Saturday, September 26, 2015

Humility or Pride – God or Self 

Knowing God is essential in a Christian's life. Without some knowledge of God, and the desire to continually know more, we cannot love Him. Furthermore, the desire must go beyond wanting to know more of Him, it must be rooted in a much deeper desire to know him personally as the Lord and Savior of all. Pride is the great obstacle which I have encountered throughout my attempts to know God better. Pride divides more than any other vice. It is not only enmity between man and man, but enmity to God.


In God you come up against something which is in every respect immeasurably superior to yourself. Unless you know God as that-- and, therefore, know yourself as nothing in comparison-- you do not know God at all.

—C.S. Lewis


A proud man is always looking down on things and people: and, of course, as long as you are looking down you cannot see something that is above you. That raises the question inside me, am I a prideful man? Here is a simple way to tell. I can measure how irritated I become when that one person, who is obviously more arrogant than myself, does something insufferably prideful. The more miffed I am at his arrogance, the more prideful I am myself.


We see now that pride is to be avoided at all costs. Therefore, we must obtain the oppposite: humility. Paul said our attitudes should be like that of Christ Jesus: who being in very nature God, did not consider equality with God something to be grasped, but made himself nothing, taking the very nature of a servant. (Phil. 2:5)


Christ lived into what true humility looks like. It is loving the Lord God with all you heart, soul, mind and strength. It is loving your neighbor as yourself. It is looking our for the interests of other people before after your own. It is wrapped up in the mystery of losing self to gain Christ. We cannot do this on our own. Therefore, humility is gained by, after repenting, asking God to show you your pride and asking him to help you change. Without this conscious decision (daily, I might add), you cannot expect to know God any more than you do at this moment.

This is how important humility is. It is the difference between knowing God and not knowing Him. It is the difference between repentance and being in prideful denial. It is the difference between service through love and resentment though arrogance.
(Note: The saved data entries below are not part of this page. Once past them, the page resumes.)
Lemma relinked_chain (next_ : Worker -> Z) set_next l ws ws' x y head m :
  (forall n u, next_ (set_next n u) = next_ u) -> relinked set_next l a ws ws' ->
  ws !! a = Some x -> ws' !! a = Some y -> next_ y = next_ x \/ a ∉ m -> chain next_ ws head m -> chain next_ ws' head m.
Proof.
  intros Hset Hr Hx Hy Ha. apply chain_ext. intros b u Hb Hu. destruct (decide (b = a)) as [->|Hab].
  - exists y. split; [done|]. simplify_eq. by destruct Ha.
  - destruct (Hr b Hab) as [->|(_ & z & n & Hz & ->)]; [by exists u|]. simplify_eq. eexists. split; [done|]. apply Hset.
Qed.

(** The id of the thread that leaves is put in the list. *)
Lemma joins_release w' :
  pc t = PRelease -> shutdown w = SNone ->
  threads w' = <[a := mkThread (join_id t) (PExit true)]> (threads w) -> shutdown w' = SNone -> next_id w' = next_id w ->
  join_list_ (pool w') = join_id t :: join_list_ (pool w) -> joins_ok w'.
Proof.
  intros Hp Hrun Hths Hsd Hnx Hjl. destruct (i_joins _ _ _ _ _ Hinv) as [Jf Jl Ja Jc].
  pose proof (i_threads _ _ _ _ _ Hinv a t Ht) as [_ Hid]. pose proof (i_ids _ _ _ _ _ Hinv) as Hids.
  assert (forall i, awaited w' i <-> awaited w i) as Haw.
  { intros i. unfold awaited. rewrite Hths, Hsd, Hrun. split; (intros [(b & u & l & Hu & Hpc & Hi)|(l & ? & _)]; [left|done]).
    - apply lookup_insert_Some in Hu as [[<- <-]|[? Hu]]; [done|]. by exists b, u, l.
    - exists b, u, l. rewrite lookup_insert_ne; [done|]. intros <-. simplify_eq. congruence. }
  constructor; rewrite ?Hjl.
  - intros i. rewrite Hnx, Haw. intros [[->|?]%elem_of_cons|?]; [lia|apply Jf; by left|apply Jf; by right].
  - intros b u. rewrite Hths. intros [[<- <-]|[Hne Hu]]%lookup_insert_Some; [done|].
    intros [E|Hi]%elem_of_cons; [|by apply (Jl b)]. exfalso. apply Hne. by apply (Hids a b t u).
  - intros b u. rewrite Hths, Haw. intros [[<- <-]|[Hne Hu]]%lookup_insert_Some; [done|]. by apply (Ja b).
  - intros b u. rewrite Hths, Haw. intros [[<- <-]|[Hne Hu]]%lookup_insert_Some Hpc; [left; by left|].
    destruct (Jc b u Hu Hpc); [left; by right|by right].
Qed.

End Leave.


Section Release.
Context (w : World) (A I T D : list Z) (a : Z) (v : Worker) (t : Thread).
Hypothesis Hinv : inv w A I T D.
Hypothesis Hv : workers w !! a = Some v.
Hypothesis Ht : threads w !! a = Some t.

Lemma nodup_all : NoDup A.
Proof. pose proof (i_nodup _ _ _ _ _ Hinv) as H. by apply NoDup_app in H as [H _]. Qed.
(* ===== verification/BitVector.v ===== *)
(** * vm/bit_vector.h, vm/bit_vector.cc

    [BitVector]: a set of numbers below [length_] as the bits of an array of words
    allocated in a zone, and its iterator.  The bits of the last word beyond [length_]
    are not part of the set, but [SetAll] sets them and the loops over the words see
    them. *)

From stdpp Require Import base numbers list.
From Stdlib Require Import ZArith Lia Btauto Sorted.
From S2P Require Import Prelude HeapMemory BitSet.

Local Open Scope Z_scope.
Local Open Scope mach_scope.

Module BitVector.
Import HeapMemory.

Inductive bv_error :=
| BAssertFailed
| BOutOfRange      (* a word outside [data_] *)
| BNoReturn.       (* the rounds of a loop ran out *)

Abbreviation M A := (result bv_error A).
Definition check (b : bool) : M unit := if b then Ok () else Err BAssertFailed.

Section bitvector.
Context {T : Target}.

(** [data_length_] is the length of [data_]. *)
Record BitVector := mkBitVector { length_ : Z; data_ : list Z }.

Definition data_length_ (v : BitVector) : Z := Z.of_nat (length (data_ v)).

Definition SizeFor (length : Z) : Z := 1 + Z.quot (length - 1) kBitsPerWord.

(** [for (intptr_t i = 0; i < data_length_; i++) data_[i] = 0;] *)
Definition Clear (v : BitVector) : BitVector := mkBitVector (length_ v) ((fun _ => 0) <$> data_ v).
Definition SetAll (v : BitVector) : BitVector := mkBitVector (length_ v) ((fun _ => uword (-1)) <$> data_ v).

(** The constructor; [zone->Alloc] returns words that [Clear] sets. *)
Definition BitVector_new (length : Z) : BitVector :=
  Clear (mkBitVector length (replicate (Z.to_nat (SizeFor length)) 0)).

Definition word (v : BitVector) (w : Z) : M Z :=
  match data_ v !! Z.to_nat w with Some d => Ok d | None => Err BOutOfRange end.

Definition set_word (v : BitVector) (w d : Z) : BitVector := mkBitVector (length_ v) (<[Z.to_nat w := d]> (data_ v)).

Definition bit_of (i : Z) : Z := uword (1 <<< Z.rem i kBitsPerWord).

Definition Add (v : BitVector) (i : Z) : M BitVector :=
  check ((0 <=? i) && (i <? length_ v));;
  d ← word v (Z.quot i kBitsPerWord);
  Ok (set_word v (Z.quot i kBitsPerWord) (d .| bit_of i)).

Definition Remove (v : BitVector) (i : Z) : M BitVector :=
  check ((0 <=? i) && (i <? length_ v));;
  d ← word v (Z.quot i kBitsPerWord);
  Ok (set_word v (Z.quot i kBitsPerWord) (d .& uword (Z.lnot (bit_of i)))).

Definition Contains (v : BitVector) (i : Z) : M bool :=
  check ((0 <=? i) && (i <? length_ v));;
  block ← word v (Z.quot i kBitsPerWord);
  Ok (negb (block .& bit_of i =? 0)).

(** The loops over the words of two vectors: whether a word changed, and the words. *)
Fixpoint AddAll_loop (d from : list Z) : bool * list Z :=
  match d, from with
  | before :: d, f :: from =>
      let after := before .| f in
      let '(changed, d) := AddAll_loop d from in
      (negb (before =? after) || changed, after :: d)
  | _, _ => (false, d)
  end.

Definition AddAll (v from : BitVector) : M (bool * BitVector) :=
  check (data_length_ v =? data_length_ from);;
  let '(changed, d) := AddAll_loop (data_ v) (data_ from) in
  Ok (changed, mkBitVector (length_ v) d).

Fixpoint RemoveAll_loop (d from : list Z) : bool * list Z :=
  match d, from with
  | before :: d, f :: from =>
      let after := before .& uword (Z.lnot f) in
      let '(changed, d) := RemoveAll_loop d from in
      (negb (before =? after) || changed, after :: d)
  | _, _ => (false, d)
  end.

Definition RemoveAll (v from : BitVector) : M (bool * BitVector) :=
  check (data_length_ v =? data_length_ from);;
  let '(changed, d) := RemoveAll_loop (data_ v) (data_ from) in
  Ok (changed, mkBitVector (length_ v) d).

Fixpoint KillAndAdd_loop (d kill gen : list Z) : bool * list Z :=
  match d, kill, gen with
  | before :: d, k :: kill, g :: gen =>
      let after := before .| (g .& uword (Z.lnot k)) in
      let '(changed, d) := KillAndAdd_loop d kill gen in
      (negb (before =? after) || changed, after :: d)
  | _, _, _ => (false, d)
  end.

Definition KillAndAdd (v kill gen : BitVector) : M (bool * BitVector) :=
  check (data_length_ v =? data_length_ kill);;
  check (data_length_ v =? data_length_ gen);;
  let '(changed, d) := KillAndAdd_loop (data_ v) (data_ kill) (data_ gen) in
  Ok (changed, mkBitVector (length_ v) d).

Fixpoint Intersect_loop (d other : list Z) : list Z :=
  match d, other with
  | w :: d, o :: other => (w .& o) :: Intersect_loop d other
  | _, _ => d
  end.

Definition Intersect (v other : BitVector) : M BitVector :=
  check (length_ other =? length_ v);;
  Ok (mkBitVector (length_ v) (Intersect_loop (data_ v) (data_ other))).

Definition CopyFrom (v other : BitVector) : M BitVector :=
  r ← AddAll (Clear v) other; Ok (snd r).

(** [Equals]: all words but the last, and of the last the bits below [length_]. *)
Fixpoint Equals_loop (mask : Z) (d other : list Z) : bool :=
  match d, other with
  | [w], o :: _ => w .& mask =? o .& mask
  | w :: d, o :: other => if negb (w =? o) then false else Equals_loop mask d other
  | _, _ => true
  end.

Definition Equals (v other : BitVector) : bool :=
  if negb (length_ v =? length_ other) then false
  else
    let shift_size := (kBitsPerWord - length_ v) .& (kBitsPerWord - 1) in
    let mask := uword (-1) >>> shift_size in
    Equals_loop mask (data_ v) (data_ other).

(** ** The iterator *)

Record Iterator := mkIterator { bit_index_ : Z; word_index_ : Z; current_word_ : Z }.

Definition Done (target : BitVector) (it : Iterator) : bool := data_length_ target <=? word_index_ it.

(** [do { ++word_index_; ... } while (current_word_ == 0);]: [rest] are the words
    after [word_index_].  [None]: [Done()]. *)
Fixpoint skip_words (rest : list Z) (word_index : Z) : Z * option Z :=
  match rest with
  | [] => (word_index + 1, None)
  | w :: rest => if w =? 0 then skip_words rest (word_index + 1) else (word_index + 1, Some w)
  end.

(** The two loops that skip zero bytes and zero bits of a word that is not zero; the
    rounds are the bits of a word. *)
Fixpoint skip_bytes (fuel : nat) (current bit_index : Z) : Z * Z :=
  match fuel with
  | O => (current, bit_index)
  | S fuel => if current .& 0xff =? 0 then skip_bytes fuel (current >>> 8) (bit_index + 8) else (current, bit_index)
  end.

Fixpoint skip_bits (fuel : nat) (current bit_index : Z) : Z * Z :=
  match fuel with
  | O => (current, bit_index)
  | S fuel => if current .& 1 =? 0 then skip_bits fuel (current >>> 1) (bit_index + 1) else (current, bit_index)
  end.

Definition skip_zeros (current bit_index word_index : Z) : Iterator :=
  let '(current, bit_index) := skip_bytes (Z.to_nat kBitsPerWord) current bit_index in
  let '(current, bit_index) := skip_bits (Z.to_nat kBitsPerWord) current bit_index in
  mkIterator bit_index word_index (current >>> 1).

Definition Advance (target : BitVector) (it : Iterator) : Iterator :=
  let bit_index := bit_index_ it + 1 in
  if current_word_ it =? 0 then
    match skip_words (drop (S (Z.to_nat (word_index_ it))) (data_ target)) (word_index_ it) with
    | (word_index, None) => mkIterator bit_index word_index (current_word_ it)
    | (word_index, Some current) => skip_zeros current (word_index * kBitsPerWord) word_index
    end
  else skip_zeros (current_word_ it) bit_index (word_index_ it).

Definition Iterator_new (target : BitVector) : M Iterator :=
  w ← word target 0;
  check (0 <? data_length_ target);;
  Ok (Advance target (mkIterator (-1) 0 w)).

Definition Current (target : BitVector) (it : Iterator) : M Z :=
  check (negb (Done target it));;
  Ok (bit_index_ it).

(** [for (BitVector::Iterator it(v); !it.Done(); it.Advance())]: what it visits. *)
Fixpoint iterate (fuel : nat) (target : BitVector) (it : Iterator) : M (list Z) :=
  match fuel with
  | O => Err BNoReturn
  | S fuel =>
      if Done target it then Ok []
      else c ← Current target it; l ← iterate fuel target (Advance target it); Ok (c :: l)
  end.

Definition elements (target : BitVector) : M (list Z) :=
  it ← Iterator_new target;
  iterate (S (Z.to_nat (data_length_ target * kBitsPerWord))) target it.

(** ** The set a bit vector denotes *)

Abbreviation has v i := (BitSet.has (data_ v) i).

Record bv_ok (v : BitVector) : Prop := {
  bv_length : 0 <= length_ v;
  bv_size : data_length_ v = SizeFor (length_ v);
  bv_words : Forall (isU kBitsPerWord) (data_ v)
}.

Lemma W_pos : 0 < kBitsPerWord.
Proof. by destruct BitSet.bits_cases as (_ & _ & ?). Qed.

Lemma SizeFor_pos n : 0 <= n -> 1 <= SizeFor n.
Proof.
  intros Hn. pose proof W_pos. unfold SizeFor. destruct (decide (n = 0)) as [->|].
  - simpl. destruct kBitsPerWord_ok as [-> | ->]; by cbn.
  - rewrite Z.quot_div_nonneg by lia. pose proof (Z.div_pos (n - 1) kBitsPerWord). lia.
Qed.

Lemma index_in_size n i : 0 <= i < n -> 0 <= i / kBitsPerWord < SizeFor n.
Proof.
  intros Hi. pose proof W_pos. unfold SizeFor. rewrite Z.quot_div_nonneg by lia.
  pose proof (Z.div_le_mono i (n - 1) kBitsPerWord). pose proof (Z.div_pos i kBitsPerWord). lia.
Qed.

(** Nothing is outside the words. *)
Lemma has_outside d j : Z.of_nat (length d) * kBitsPerWord <= j -> BitSet.has d j = false.
Proof.
  intros Hj. pose proof W_pos. unfold BitSet.has. rewrite lookup_ge_None_2; [by rewrite Z.bits_0, andb_false_r|].
  pose proof (Z.div_le_lower_bound j kBitsPerWord (Z.of_nat (length d))). lia.
Qed.

Lemma isU_W x k : isU kBitsPerWord x -> kBitsPerWord <= k -> Z.testbit x k = false.
Proof. intros Hx Hk. pose proof W_pos. apply (testbit_above_isU kBitsPerWord); [lia|done]. Qed.

(** The words are equal when the sets are. *)
Lemma has_inj d d' :
  length d = length d' -> Forall (isU kBitsPerWord) d -> Forall (isU kBitsPerWord) d' ->
  (forall j, BitSet.has d j = BitSet.has d' j) -> d = d'.
Proof.
  intros Hl Hd Hd' Hh. pose proof W_pos. apply list_eq_same_length with (length d); [done..|].
  intros i x y Hi Hx Hy. pose proof (Forall_lookup_1 _ _ _ _ Hd Hx) as Ux. pose proof (Forall_lookup_1 _ _ _ _ Hd' Hy) as Uy.
  apply Z.bits_inj'. intros k Hk. destruct (decide (k < kBitsPerWord)) as [Hk'|Hk'].
  - specialize (Hh (Z.of_nat i * kBitsPerWord + k)). rewrite !BitSet.has_word, Nat2Z.id, Hx, Hy in Hh by lia. done.
  - by rewrite !isU_W by (done || lia).
Qed.

(** ** Operations on one element *)

Section Element.
Context (v : BitVector) (i : Z).
Hypothesis Hok : bv_ok v.
Hypothesis Hi : 0 <= i < length_ v.

Lemma word_in : exists d, word v (Z.quot i kBitsPerWord) = Ok d /\ data_ v !! Z.to_nat (i / kBitsPerWord) = Some d /\ isU kBitsPerWord d.
Proof.
  pose proof W_pos. destruct Hok as [_ Hs HF]. pose proof (index_in_size _ _ Hi) as Hw. unfold word.
  rewrite Z.quot_div_nonneg by lia. unfold data_length_ in Hs.
  destruct (lookup_lt_is_Some_2 (data_ v) (Z.to_nat (i / kBitsPerWord)) ltac:(lia)) as [d Hd].
  exists d. rewrite Hd. split_and!; [done..|]. by eapply Forall_lookup_1 in Hd.
Qed.

Lemma bit_of_eq : bit_of i = 2 ^ (i mod kBitsPerWord) /\ isU kBitsPerWord (2 ^ (i mod kBitsPerWord)).
Proof.
  pose proof W_pos. unfold bit_of. rewrite Z.rem_mod_nonneg by lia. split; [apply BitSet.bit_mask|].
  pose proof (Z.mod_pos_bound i kBitsPerWord). split; [apply Z.pow_nonneg; lia|apply Z.pow_lt_mono_r; lia].
Qed.

(** Setting or clearing the bit of [i] in its word. *)
Lemma set_word_ok d d' b :
  data_ v !! Z.to_nat (i / kBitsPerWord) = Some d -> isU kBitsPerWord d' ->
  (forall k, 0 <= k < kBitsPerWord -> Z.testbit d' k = if k =? i mod kBitsPerWord then b else Z.testbit d k) ->
  bv_ok (set_word v (i / kBitsPerWord) d') /\
  forall j, has (set_word v (i / kBitsPerWord) d') j = if j =? i then b else has v j.
Proof.
  intros Hd Hd' Hk. pose proof W_pos as HW. destruct Hok as [H0 Hs HF]. pose proof (index_in_size _ _ Hi) as Hw.
  split.
  - constructor; simpl; [done| |by apply Forall_insert]. unfold data_length_ in *. simpl. by rewrite length_insert.
  - intros j. simpl. unfold data_length_ in Hs. rewrite BitSet.has_insert by lia. destruct (Z.leb_spec 0 j) as [Hj|Hj]; cbn [andb].
    + pose proof (Z.mod_pos_bound j kBitsPerWord HW). destruct (Z.eqb_spec (j / kBitsPerWord) (i / kBitsPerWord)) as [Hq|Hq].
      * rewrite Hk by lia. destruct (Z.eqb_spec (j mod kBitsPerWord) (i mod kBitsPerWord)) as [Hr|Hr].
        -- rewrite (BitSet.same_index i j Hq Hr). by rewrite Z.eqb_refl.
        -- destruct (Z.eqb_spec j i) as [->|]; [done|]. unfold BitSet.has. rewrite (proj2 (Z.leb_le 0 j)), Hq, Hd by lia. done.
      * destruct (Z.eqb_spec j i) as [->|]; [done|]. done.
    + destruct (Z.eqb_spec j i); [lia|]. unfold BitSet.has. by rewrite (proj2 (Z.leb_gt 0 j)) by lia.
Qed.

Lemma in_range : (0 <=? i) && (i <? length_ v) = true.
Proof. lia. Qed.

Lemma Add_has : exists v', Add v i = Ok v' /\ bv_ok v' /\ length_ v' = length_ v /\ forall j, has v' j = (j =? i) || has v j.
Proof.
  destruct word_in as (d & Hw & Hd & Ud). destruct bit_of_eq as [Eb Ub]. pose proof W_pos.
  pose proof (Z.mod_pos_bound i kBitsPerWord). unfold Add. rewrite in_range, Hw, Eb. cbn [check mbind result_bind].
  rewrite Z.quot_div_nonneg by lia. eexists. split; [done|].
  destruct (set_word_ok d (d .| 2 ^ (i mod kBitsPerWord)) true Hd) as [H1 H2].
  - apply isU_iff_bits; [lia|apply Z.lor_nonneg; unfold isU in *; lia|]. intros k Hk. rewrite Z.lor_spec. by rewrite !isU_W by (done || lia).
  - intros k Hk. rewrite Z.lor_spec, Z.pow2_bits_eqb by lia. rewrite (Z.eqb_sym k). destruct (_ =? k); [apply orb_true_r|apply orb_false_r].
  - split_and!; [done|done|]. intros j. rewrite H2. by destruct (j =? i).
Qed.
We can choose humility or pride. God or self.


Humility is all important in our relationship with God; it is also imperative in our relationships with other people. Humility promotes unity, whereas pride promotes an environment of mean-spirited competition. That is not to say that competition is, in and of itself, evil. The trouble begins when I use competition to elevate myself above others. God is pleased with those fear him, in those that hope in his unfailing love. His pleasure is not derived from how well we play a sport, unless we do it all for his glory, in which case we would in no way be elevating ourselves, but Christ, who made our bodies and enabled us to play as well as we do.


But humility, as I've said, promotes unity. It is through humility that a man asks for forgiveness. In a family, small or large, and even in friendships (of all kinds), it is absolutely necessary.


In closing, I would challenge the reader, as I the writer have been challenged, to become more humble. And unless I put you to sleep with my writing, you now know that what I mean by humble is far-removed from the definition you will find on Google. This task has very little to do with you, and everything to do with God. It is a strange phenomenon. Let God show you, bit by bit, which part of you need to changed into what, and let your focal point be God himself.